Women bear the burden of mental depression
Saonli Hazra

 Maya is 27, illiterate and has four children whom she supports by working as a part-time domestic help in five houses. She has the reputation of being very good at her job: she is punctual, she informs the households prior to taking leave and is honest and reliable.

Maya earns around Tk 2,500 per month, a sizeable part of which goes towards paying the rent and her children's school fees. Maya's husband does not have a job-he lives off his wife's income. He even uses the money she earns to support his drinking habit and Maya is often unable to make both ends meet. As a result, she has to buy groceries on credit, borrows from the houses she works in and also from her relatives. Even so, the debts seem to just keep piling up.

Since the last six months, Maya has not been her usual gregarious self. She looks distressed, unhappy and lost. She is no longer as efficient and somehow she does not seem to care that she is doing a bad job. She has also lost her appetite and suffers from frequent headaches, chest pains and complains of being low on energy. She dozes off in the middle of her work and now the other maids in the area have started calling her 'crazy'.

Maya got herself checked at the free government clinic where she was prescribed a dose of iron and folic acid tablets, multivitamins and asked to follow a more nutritious diet. But several weeks later, Maya still complains of numbness, weakness and palpitations.

Unknown to her, Maya is suffering from severe depression. And Maya's is not an isolated case. There are many others who, due to poverty, suffer from stress-related disorders.
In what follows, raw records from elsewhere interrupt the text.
(* ===== verification/Lifecycle.v ===== *)
(** * The attempt lifecycle

    What the reservation API guarantees in every reachable store: complete
    histories, immutable terminal rows, fencing of stale guards, exclusive
    acceptance and contiguous retries. *)
From S2P Require Import Prelude Json Canonical Identity ThirdPartyModel Profile Records.
From S2P Require Import RunDocuments Store Attempts Fresh RunStore Publisher Recovery.
From S2P Require Import Coordination Statements History Claims Scenario.
From Stdlib Require Import Ascii.

Section Histories.
Context `{ThirdParty}.

(** Walking back from a transition to the reservation. *)
Lemma history_back d id r t :
  history d -> t ∈ attempt_transitions d -> tr_attempt t = id -> tr_revision t = Z.of_nat r ->
  exists ts : list transition_row,
    length ts = S r /\ last ts = Some t /\
    (exists t0, ts !! 0%nat = Some t0 /\ tr_to t0 = Reserved /\ tr_from t0 = None) /\
    (forall i u, ts !! i = Some u ->
       u ∈ attempt_transitions d /\ tr_attempt u = id /\ tr_revision u = Z.of_nat i) /\
    (forall i u v, ts !! i = Some u -> ts !! S i = Some v ->
       tr_from v = Some (tr_to u) /\ allowed_edge (tr_to u) (tr_to v) = true /\
       (tr_at u <= tr_at v)%Z).
Proof.
  intros Hh. revert t. induction r as [|r IH]; intros t Ht Hid Hr.
  - exists [t]. split; [done|]. split; [done|].
    destruct (hi_edge _ Hh t Ht) as [(_ & Hf & Hto)|(q & Hpos & _)]; [|lia].
    split; [by exists t|]. split.
    + intros [|i] u; simpl; [|done]. by intros [= <-].
    + by intros [|i] u v.
  - destruct (hi_edge _ Hh t Ht) as [(H0 & _)|(q & Hpos & Hq & Hqa & Hqr & Hf & Hall & Hat)];
      [lia|].
    destruct (IH q Hq ltac:(congruence) ltac:(lia))
      as (ts & Hlen & Hlast & (t0 & Ht0 & Hres) & Hin & Hstep).
    exists (ts ++ [t]). rewrite length_app, Hlen. split; [simpl; lia|].
    split; [by rewrite last_snoc|].
    split; [exists t0; split; [by apply lookup_app_l_Some|done]|].
    assert (ts !! r = Some q) as Hqlast.
    { rewrite last_lookup, Hlen in Hlast. done. }
    split.
    + intros i u Hu. apply lookup_app_Some in Hu as [Hu|[Hi Hu]]; [by apply Hin|].
      apply list_lookup_singleton_Some in Hu as [Hi0 <-]. repeat split; [done|done|lia].
    + intros i u v Hu Hv. apply lookup_app_Some in Hv as [Hv|[Hi Hv]].
      * rewrite lookup_app_l in Hu by (apply lookup_lt_Some in Hv; lia). by apply (Hstep i).
      * apply list_lookup_singleton_Some in Hv as [Hi0 <-].
        rewrite lookup_app_l in Hu by lia.
        assert (i = r) as -> by lia. rewrite Hqlast in Hu. injection Hu as <-. done.
Qed.

(** The transitions of an attempt, from its reservation to its row. *)
Lemma attempt_trace d id a :
  history d -> attempts d !! id = Some a ->
  exists ts : list transition_row,
    Z.of_nat (length ts) = (att_revision a + 1)%Z /\
    (forall u, u ∈ ts <-> u ∈ attempt_transitions d /\ tr_attempt u = id) /\
    (forall i u, ts !! i = Some u -> tr_revision u = Z.of_nat i /\
       exists e, events d !! Z.to_nat (tr_event u - 1) = Some e /\
         ev_attempt e = Some id /\ ev_at e = tr_at u) /\
    (exists t0, ts !! 0%nat = Some t0 /\ tr_to t0 = Reserved) /\
    (forall i u v, ts !! i = Some u -> ts !! S i = Some v ->
       tr_from v = Some (tr_to u) /\ allowed_edge (tr_to u) (tr_to v) = true /\
       (tr_at u <= tr_at v)%Z) /\
    (exists t, last ts = Some t /\ tr_to t = att_state a /\ tr_at t = att_updated a).
Proof.
  intros Hh Ha.
  destruct (hi_projection _ Hh _ _ Ha) as (t & Ht & Hta & Htr & Hts & Htt).
  destruct (hi_row _ Hh _ _ Ha) as (Hr0 & _).
  destruct (history_back d id (Z.to_nat (att_revision a)) t Hh Ht Hta ltac:(lia))
    as (ts & Hlen & Hlast & (t0 & Ht0 & Hres & _) & Hin & Hstep).
  exists ts. split; [rewrite Hlen; lia|].
  split; [|split; [|split; [by exists t0|split; [done|by exists t]]]].
  - intros u. split.
    + intros (i & Hi)%list_elem_of_lookup. destruct (Hin i u Hi) as (? & ? & _). done.
    + intros [Hu Hua]. destruct (hi_bound _ Hh u Hu) as (b & Hb & Hbr).
      rewrite Hua in Hb. simplify_eq.
      destruct (lookup_lt_is_Some_2 ts (Z.to_nat (tr_revision u)) ltac:(lia)) as [v Hv].
      destruct (Hin _ v Hv) as (Hvin & Hva & Hvr).
      assert (u = v) as -> by (eapply (hi_unique _ Hh); try done; [congruence|lia]).
      by eapply list_elem_of_lookup_2.
  - intros i u Hu. destruct (Hin i u Hu) as (Huin & Hua & Hur). split; [done|].
    destruct (hi_event _ Hh u Huin) as (e & ? & ? & ?). exists e. by rewrite <-Hua.
Qed.

(** C4: the history of an attempt is complete: in every reachable store the
    transitions recorded for an attempt are numbered 0 to its revision without
    gap or duplicate, start with the reservation, follow the edges of the
    lifecycle with non-decreasing times, end in the state and time its row
    projects, and each is backed by an event of that attempt and time. *)
Theorem attempt_history_complete d id a :
  reachable d -> attempts d !! id = Some a ->
  exists ts : list transition_row,
    Z.of_nat (length ts) = (att_revision a + 1)%Z /\
    (forall u, u ∈ ts <-> u ∈ attempt_transitions d /\ tr_attempt u = id) /\
    (forall i u, ts !! i = Some u -> tr_revision u = Z.of_nat i /\
       exists e, events d !! Z.to_nat (tr_event u - 1) = Some e /\
         ev_attempt e = Some id /\ ev_at e = tr_at u) /\
    (exists t0, ts !! 0%nat = Some t0 /\ tr_to t0 = Reserved) /\
    (forall i u v, ts !! i = Some u -> ts !! S i = Some v ->
       tr_from v = Some (tr_to u) /\ allowed_edge (tr_to u) (tr_to v) = true /\
       (tr_at u <= tr_at v)%Z) /\
    (exists t, last ts = Some t /\ tr_to t = att_state a /\ tr_at t = att_updated a).
Proof. intros Hd. apply attempt_trace. by apply reachable_history. Qed.

(** C5: terminal rows are immutable: whatever operations follow, by whatever
    guard and at whatever time, an attempt that is accepted, censored,
    superseded or failed keeps exactly the row it finished with. *)
Theorem terminal_immutable d d' id a :
  steps d d' -> attempts d !! id = Some a -> is_terminal (att_state a) = true ->
  attempts d' !! id = Some a.
Proof.
  intros Hs Ha Ht. apply steps_stmts in Hs.
  destruct (stmts_rows _ _ Hs id a Ha) as (a' & Ha' & _ & _ & _ & [->|(Hn & _)]);
    [done|congruence].
Qed.

(** ** Fencing *)

Lemma fence_Ok d g now s :
  fence d g now = Ok s ->
  exists a l, attempts d !! id_text g = Some a /\ leases d !! oa_lease_id g = Some l /\
    att_slot a = slot_text g /\ att_retry_index a = oa_retry_index g /\
    att_revision a = oa_revision g /\ att_finished a = None /\ att_state a = s /\
    le_attempt l = Some (id_text g) /\ le_owner l = oa_owner_token g /\
    le_purpose l = Reservation /\ le_released l = None /\
    (Z.max now (oa_updated_at_ns g) < le_expires l)%Z /\
    claim_lapsed d (id_text g) (oa_owner_token g) (Z.max now (oa_updated_at_ns g)) = false.
Proof.
  unfold fence. intros E.
  apply bind_Ok in E as (retry & [-> _]%timestamp_Ok & E).
  apply bind_Ok in E as (revision & [-> _]%timestamp_Ok & E).
  apply bind_Ok in E as (updated & [-> _]%timestamp_Ok & E).
  destruct (attempts d !! id_text g) as [a|]; [|done].
  destruct (leases d !! oa_lease_id g) as [l|]; [|done].
  match goal with E : (if ?b then _ else _) = _ |- _ => destruct b eqn:Hb; [|done] end.
  injection E as <-. bools.
  repeat match goal with F : String.eqb _ _ = true |- _ => apply String.eqb_eq in F end.
  exists a, l. auto 20.
Qed.

(** The operations that take a guard, each of which passes the fence. *)
Inductive writes (g : OwnedAttempt) (d : db) : Prop :=
  | w_advance phase now : is_ok (advance g phase now d) = true -> writes g d
  | w_renew expires now : is_ok (renew g expires now d) = true -> writes g d
  | w_begin lease now : is_ok (begin_finalization g lease now d) = true -> writes g d
  | w_commit o art refs now : is_ok (commit_finalization g o art refs now d) = true -> writes g d
  | w_time limit now : is_ok (reserve_fresh_time g limit now d) = true -> writes g d
  | w_record n now : is_ok (record_fresh_time g n now d) = true -> writes g d
  | w_observation o art sel now :
      is_ok (register_observation g o art sel now d) = true -> writes g d
  | w_stage path now : is_ok (stage g path now d) = true -> writes g d
  | w_artifact k art s now : is_ok (publish_artifact g k art s now d) = true -> writes g d
  | w_publish o art refs doc s finished now :
      is_ok (publish_finalization g o art refs doc s finished now d) = true -> writes g d.

Lemma is_ok_spec {E A} (m : result E A) : is_ok m = true <-> exists a, m = Ok a.
Proof. destruct m; simpl; split; intros Hx; try done; [by eexists|by destruct Hx]. Qed.

Lemma writes_fence g d : writes g d -> exists now s, fence d g now = Ok s.
Proof.
  destruct 1; match goal with E : is_ok _ = true |- _ => apply is_ok_spec in E as [? E] end;
    match goal with E : _ = Ok _ |- _ =>
      unfold advance, renew, begin_finalization, commit_finalization, commit_finalization_in,
        validate_finalization, reserve_fresh_time, record_fresh_time, register_observation,
        stage, publish_artifact, publish_finalization, check_stage in E end;
    op_inv; eauto.
Qed.

(** C3: a superseded guard cannot write: once the store holds a later
    revision of the attempt than a guard carries, no operation that takes the
    guard succeeds, in that store or in any store that follows it. *)
Theorem stale_guard_cannot_write d d' g a :
  steps d d' -> attempts d !! id_text g = Some a ->
  (oa_revision g < att_revision a)%Z -> ~ writes g d'.
Proof.
  intros Hs Ha Hr Hw. apply steps_stmts in Hs.
  destruct (stmts_rows _ _ Hs _ _ Ha) as (a' & Ha' & _ & _ & _ & Hev).
  apply writes_fence in Hw as (now & s & Hf).
  destruct (fence_Ok _ _ _ _ Hf) as (b & l & Hb & _ & _ & _ & Hrb & _).
  rewrite Ha' in Hb. simplify_eq. destruct Hev as [->|(_ & ? & _)]; lia.
Qed.

(** C2: at most one accepted attempt per slot, in every reachable store, with
    any number of owners and recovery passes racing. *)
Theorem one_accepted_per_slot d id j a b :
  reachable d -> attempts d !! id = Some a -> attempts d !! j = Some b ->
  att_slot a = att_slot b -> att_state a = Accepted -> att_state b = Accepted -> id = j.
Proof. intros Hd Ha Hb Hs Ha' Hb'. by eapply (co_unique _ (reachable_claims _ Hd)). Qed.

(** C6: a finalization claim is exclusive and unresolved: in every reachable
    store the claim of a slot belongs to an attempt of that slot that is still
    finalizing, is backed by a finalization lease of that attempt, and the slot
    has no accepted attempt. *)
Theorem claim_exclusive d slot c :
  reachable d -> finalization_claims d !! slot = Some c ->
  (exists a, attempts d !! cl_attempt c = Some a /\ att_slot a = slot /\
     att_state a = InPhase Finalizing) /\
  (exists l, leases d !! cl_lease c = Some l /\ le_attempt l = Some (cl_attempt c) /\
     le_purpose l = Store.Finalization) /\
  (forall id b, attempts d !! id = Some b -> att_slot b = slot -> att_state b <> Accepted).
Proof.
  intros Hd Hc. pose proof (reachable_claims _ Hd) as Hco. split_and!.
  - by apply (co_claim _ Hco).
  - by eapply (co_lease _ Hco).
  - intros id b. by apply (co_open _ Hco slot c).
Qed.
End Histories.

(** ** Witnesses *)

Lemma attempt_history_complete_witness :
  exists a (ts : list transition_row),
    attempts accepted.2 !! first_key = Some a /\ att_state a = Accepted /\ length ts = 9%nat /\
    exists t, last ts = Some t /\ tr_to t = Accepted.
Proof.
  destruct accepted_row as (a & Ha & (Hst & Hrev & Hslot)%row_is_spec).
  destruct (@attempt_history_complete model accepted.2 first_key a accepted_reachable Ha)
    as (ts & Hlen & _ & _ & _ & _ & (t & Hlast & Hto & _)).
  exists a, ts. split; [exact Ha|]. split; [exact Hst|]. split; [lia|].
  exists t. split; [exact Hlast|]. rewrite Hto. exact Hst.
Defined.

Lemma terminal_immutable_witness :
  exists a, attempts accepted.2 !! first_key = Some a /\ is_terminal (att_state a) = true /\
    forall d', rtc (@store_step model) accepted.2 d' -> attempts d' !! first_key = Some a.
Proof.
  destruct accepted_row as (a & Ha & (Hst & Hrev & Hslot)%row_is_spec).
  assert (is_terminal (att_state a) = true) as Ht
    by (rewrite Hst; reflexivity).
  exists a. split; [exact Ha|]. split; [exact Ht|]. intros d' Hs.
  exact (@terminal_immutable model accepted.2 d' first_key a Hs Ha Ht).
Defined.

(** The guard of the reservation is stale once the attempt is finalizing, and
    stays so when the attempt is accepted. *)
Lemma stale_guard_cannot_write_witness :
  is_Some (finalization_claims claimed.2 !! slot_key) /\
  ~ @writes model reserved.1 claimed.2 /\ ~ @writes model reserved.1 accepted.2.
Proof.
  destruct claimed_row as (a & Ha & (Hst & Hrev & Hslot)%row_is_spec).
  assert (oa_revision reserved.1 < att_revision a)%Z as Hlt.
  { replace (oa_revision reserved.1) with 0%Z by (vm_compute; reflexivity). lia. }
  assert (forall d', rtc (@store_step model) claimed.2 d' -> ~ @writes model reserved.1 d') as Hd.
  { intros d' Hs. exact (@stale_guard_cannot_write model claimed.2 d' reserved.1 a Hs Ha Hlt). }
  split; [|split; apply Hd].
  - destruct claimed_claim as (c & Hc & _). exists c. exact Hc.
  - apply rtc_refl.
  - exact claimed_accepted.
Defined.

Lemma one_accepted_per_slot_witness :
  exists a, attempts accepted.2 !! first_key = Some a /\ att_state a = Accepted /\
    forall j b, attempts accepted.2 !! j = Some b -> att_slot a = att_slot b ->
      att_state b = Accepted -> first_key = j.
Proof.
  destruct accepted_row as (a & Ha & (Hst & Hrev & Hslot)%row_is_spec).
  exists a. split; [exact Ha|]. split; [exact Hst|]. intros j b Hb Hs Hacc.
  exact (@one_accepted_per_slot model accepted.2 first_key j a b accepted_reachable
           Ha Hb Hs Hst Hacc).
Defined.

Lemma claim_exclusive_witness :
  exists c a, finalization_claims claimed.2 !! slot_key = Some c /\
    attempts claimed.2 !! cl_attempt c = Some a /\ att_state a = InPhase Finalizing.
Proof.
  destruct claimed_claim as (c & Hc & _).
  destruct (@claim_exclusive model claimed.2 slot_key c claimed_reachable Hc)
    as ((a & Ha & _ & Hs) & _ & _).
  exists c, a. split; [exact Hc|]. split; [exact Ha|exact Hs].
Defined.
And the irony of the situation is that not only are people who suffer from depression unaware of its consequences, even many doctors do not know how to tackle the problem.

Dr Vikram Patel, a Senior Lecturer at the London School of Hygiene and Tropical Medicine, has done pioneering research in this field. A part of this work has been done at two primary level health centres in Goa. Patel took a random sample of patients who came to the clinics with symptoms of numbness, weakness, heart palpitations and overall lethargy. He found a pattern emerging: almost all these patients came from a deprived economic background.

His research reveals that those who did not have enough money to buy food at some point in the previous month were four times more likely to suffer from depression. People in debt were three times as likely and the unemployed, twice as likely, to suffer from depression.

On the basis of these findings, Patel concluded that there was a correlation between people's economic status and the incidence of mental health disorders. The study also showed that women were a high-risk group, primarily due to their traditional roles as nurturers where they had to bear the strain of poverty more than the men. At the same time, there was also a lack of affordable and accessible services and doctors at the government health centres were unable to identify the problem and hence could only provide symptomatic relief.

One prominent model of depression theorises that depression involves a kind of giving up or 'learned helplessness'. Thus, after suffering a series of setbacks, depressed persons come to the conclusion that they cannot cope with the situation. And slowly they stop trying completely. Simultaneously, their self-image becomes negative. They see themselves as losers and this ultimately is the basic premise that triggers off depression.

The situation is worse for those from the economically deprived sections. Financial instability triggers off a spate of disappointments which then fuel feelings of worthlessness and low selfesteem. Finally, when these feelings extend to almost every life situation, one has a full-fledged depressed patient at hand.

This link between poverty and mental health problems has been amply illustrated by social scientists and economists. Recently, the World Bank's Living Standard Measurement Surveys (LSMS Working Paper Series, World Bank) too have indicated the same. Others have also concluded that the most effective way to combat depression has little to do with psychiatry and more to do with economics.

Nevertheless, the curative side too needs to be revamped, especially the available infrastructure. The prime challenge is to remove the stigma attached to mental health problems. Most people do not believe that mental health is an area that requires policy intervention or professional handling. Instead, faith healers or family doctors are preferred. Maya, for example, goes to the temple two to three times a week, fasts and consults every fortune teller she comes across for a cure to her depression.

Sensitising and training doctors who are most in touch with the poor, especially those in government hospitals, would go a long way. But the ultimate target has to be to get the government to spend more on mental healthcare services. At the moment, the government is spending less than one per cent of the health budget on mental health and the doctor-patient ratio is abysmally low at 1:250,000.

Surely these statistics speak loudly enough to show that this is an issue that needs to be tackled in a hurry.